● **PROBLEM REQUIREMENTS**
Give back exactly the lines that run from the beginning of the entries to the line containing "From Stdlib Require Import Sorting.Sorted", both included, and nothing else.

****

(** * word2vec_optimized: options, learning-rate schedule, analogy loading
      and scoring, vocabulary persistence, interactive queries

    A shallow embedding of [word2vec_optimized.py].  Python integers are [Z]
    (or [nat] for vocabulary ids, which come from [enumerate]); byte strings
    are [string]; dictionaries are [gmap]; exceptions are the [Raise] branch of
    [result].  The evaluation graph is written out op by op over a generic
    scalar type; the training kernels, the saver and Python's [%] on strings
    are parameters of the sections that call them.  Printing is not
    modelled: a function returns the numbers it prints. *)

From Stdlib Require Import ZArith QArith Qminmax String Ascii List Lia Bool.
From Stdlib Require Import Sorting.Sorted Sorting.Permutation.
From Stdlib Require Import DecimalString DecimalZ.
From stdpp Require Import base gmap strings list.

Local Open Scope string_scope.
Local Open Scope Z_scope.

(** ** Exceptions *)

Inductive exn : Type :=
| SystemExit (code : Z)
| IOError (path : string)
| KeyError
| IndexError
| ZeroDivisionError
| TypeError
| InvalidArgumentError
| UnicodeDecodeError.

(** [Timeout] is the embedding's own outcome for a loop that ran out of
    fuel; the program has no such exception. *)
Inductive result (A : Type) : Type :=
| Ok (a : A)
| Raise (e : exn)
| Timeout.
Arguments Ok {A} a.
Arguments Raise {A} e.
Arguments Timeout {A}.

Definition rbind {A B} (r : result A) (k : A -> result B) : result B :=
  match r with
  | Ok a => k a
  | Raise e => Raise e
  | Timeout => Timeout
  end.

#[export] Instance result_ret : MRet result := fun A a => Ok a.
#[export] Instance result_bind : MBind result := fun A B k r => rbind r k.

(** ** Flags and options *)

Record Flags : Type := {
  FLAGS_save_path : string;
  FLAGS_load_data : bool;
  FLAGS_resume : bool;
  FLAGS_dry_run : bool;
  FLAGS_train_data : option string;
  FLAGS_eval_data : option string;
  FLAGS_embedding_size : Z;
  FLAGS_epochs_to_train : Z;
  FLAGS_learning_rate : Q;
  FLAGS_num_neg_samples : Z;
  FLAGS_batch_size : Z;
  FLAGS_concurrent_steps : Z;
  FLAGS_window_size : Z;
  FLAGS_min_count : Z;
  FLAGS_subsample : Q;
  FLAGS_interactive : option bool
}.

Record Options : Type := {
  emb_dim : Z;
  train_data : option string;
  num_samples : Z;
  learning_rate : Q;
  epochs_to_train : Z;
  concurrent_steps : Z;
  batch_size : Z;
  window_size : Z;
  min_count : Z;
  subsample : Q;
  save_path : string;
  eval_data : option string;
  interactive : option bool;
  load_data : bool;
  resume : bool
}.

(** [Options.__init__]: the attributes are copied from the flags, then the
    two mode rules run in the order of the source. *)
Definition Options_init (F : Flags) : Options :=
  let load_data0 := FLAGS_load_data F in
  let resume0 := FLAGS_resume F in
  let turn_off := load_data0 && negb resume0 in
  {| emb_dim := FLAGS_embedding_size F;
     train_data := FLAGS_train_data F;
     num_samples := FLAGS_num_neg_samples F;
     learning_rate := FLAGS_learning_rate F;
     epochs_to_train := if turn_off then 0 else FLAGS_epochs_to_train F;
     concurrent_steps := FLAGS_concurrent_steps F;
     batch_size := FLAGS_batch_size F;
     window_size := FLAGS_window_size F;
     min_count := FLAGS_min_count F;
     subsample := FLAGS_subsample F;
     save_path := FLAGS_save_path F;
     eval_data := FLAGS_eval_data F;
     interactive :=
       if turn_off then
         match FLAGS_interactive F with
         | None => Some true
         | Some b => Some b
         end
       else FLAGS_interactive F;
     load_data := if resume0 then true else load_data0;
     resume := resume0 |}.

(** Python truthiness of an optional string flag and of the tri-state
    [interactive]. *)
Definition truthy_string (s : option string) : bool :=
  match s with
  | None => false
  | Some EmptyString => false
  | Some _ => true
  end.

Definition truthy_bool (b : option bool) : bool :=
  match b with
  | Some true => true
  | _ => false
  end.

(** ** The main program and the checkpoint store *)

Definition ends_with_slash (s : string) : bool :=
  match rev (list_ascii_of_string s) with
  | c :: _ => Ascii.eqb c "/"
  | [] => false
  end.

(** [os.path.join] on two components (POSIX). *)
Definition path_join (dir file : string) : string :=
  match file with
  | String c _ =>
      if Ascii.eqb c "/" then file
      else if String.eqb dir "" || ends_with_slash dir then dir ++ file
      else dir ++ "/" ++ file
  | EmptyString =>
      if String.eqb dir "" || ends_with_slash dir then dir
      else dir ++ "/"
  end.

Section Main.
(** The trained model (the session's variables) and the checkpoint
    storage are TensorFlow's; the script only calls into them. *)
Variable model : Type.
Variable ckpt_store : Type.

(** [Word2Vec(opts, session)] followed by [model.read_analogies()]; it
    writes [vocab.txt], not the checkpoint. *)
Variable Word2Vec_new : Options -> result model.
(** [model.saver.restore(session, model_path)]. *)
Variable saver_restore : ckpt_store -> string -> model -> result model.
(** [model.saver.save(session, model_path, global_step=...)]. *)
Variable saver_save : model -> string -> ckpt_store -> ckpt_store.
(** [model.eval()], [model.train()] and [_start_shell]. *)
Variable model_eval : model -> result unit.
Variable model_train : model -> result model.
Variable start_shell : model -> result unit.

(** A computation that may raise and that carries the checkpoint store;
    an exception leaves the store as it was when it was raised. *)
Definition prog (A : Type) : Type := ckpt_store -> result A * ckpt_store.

****

● **RESPONSE FOR THIS EXERCISE**
(** * word2vec_optimized: options, learning-rate schedule, analogy loading
      and scoring, vocabulary persistence, interactive queries

    A shallow embedding of [word2vec_optimized.py].  Python integers are [Z]
    (or [nat] for vocabulary ids, which come from [enumerate]); byte strings
    are [string]; dictionaries are [gmap]; exceptions are the [Raise] branch of
    [result].  The evaluation graph is written out op by op over a generic
    scalar type; the training kernels, the saver and Python's [%] on strings
    are parameters of the sections that call them.  Printing is not
    modelled: a function returns the numbers it prints. *)

From Stdlib Require Import ZArith QArith Qminmax String Ascii List Lia Bool.
From Stdlib Require Import Sorting.Sorted Sorting.Permutation.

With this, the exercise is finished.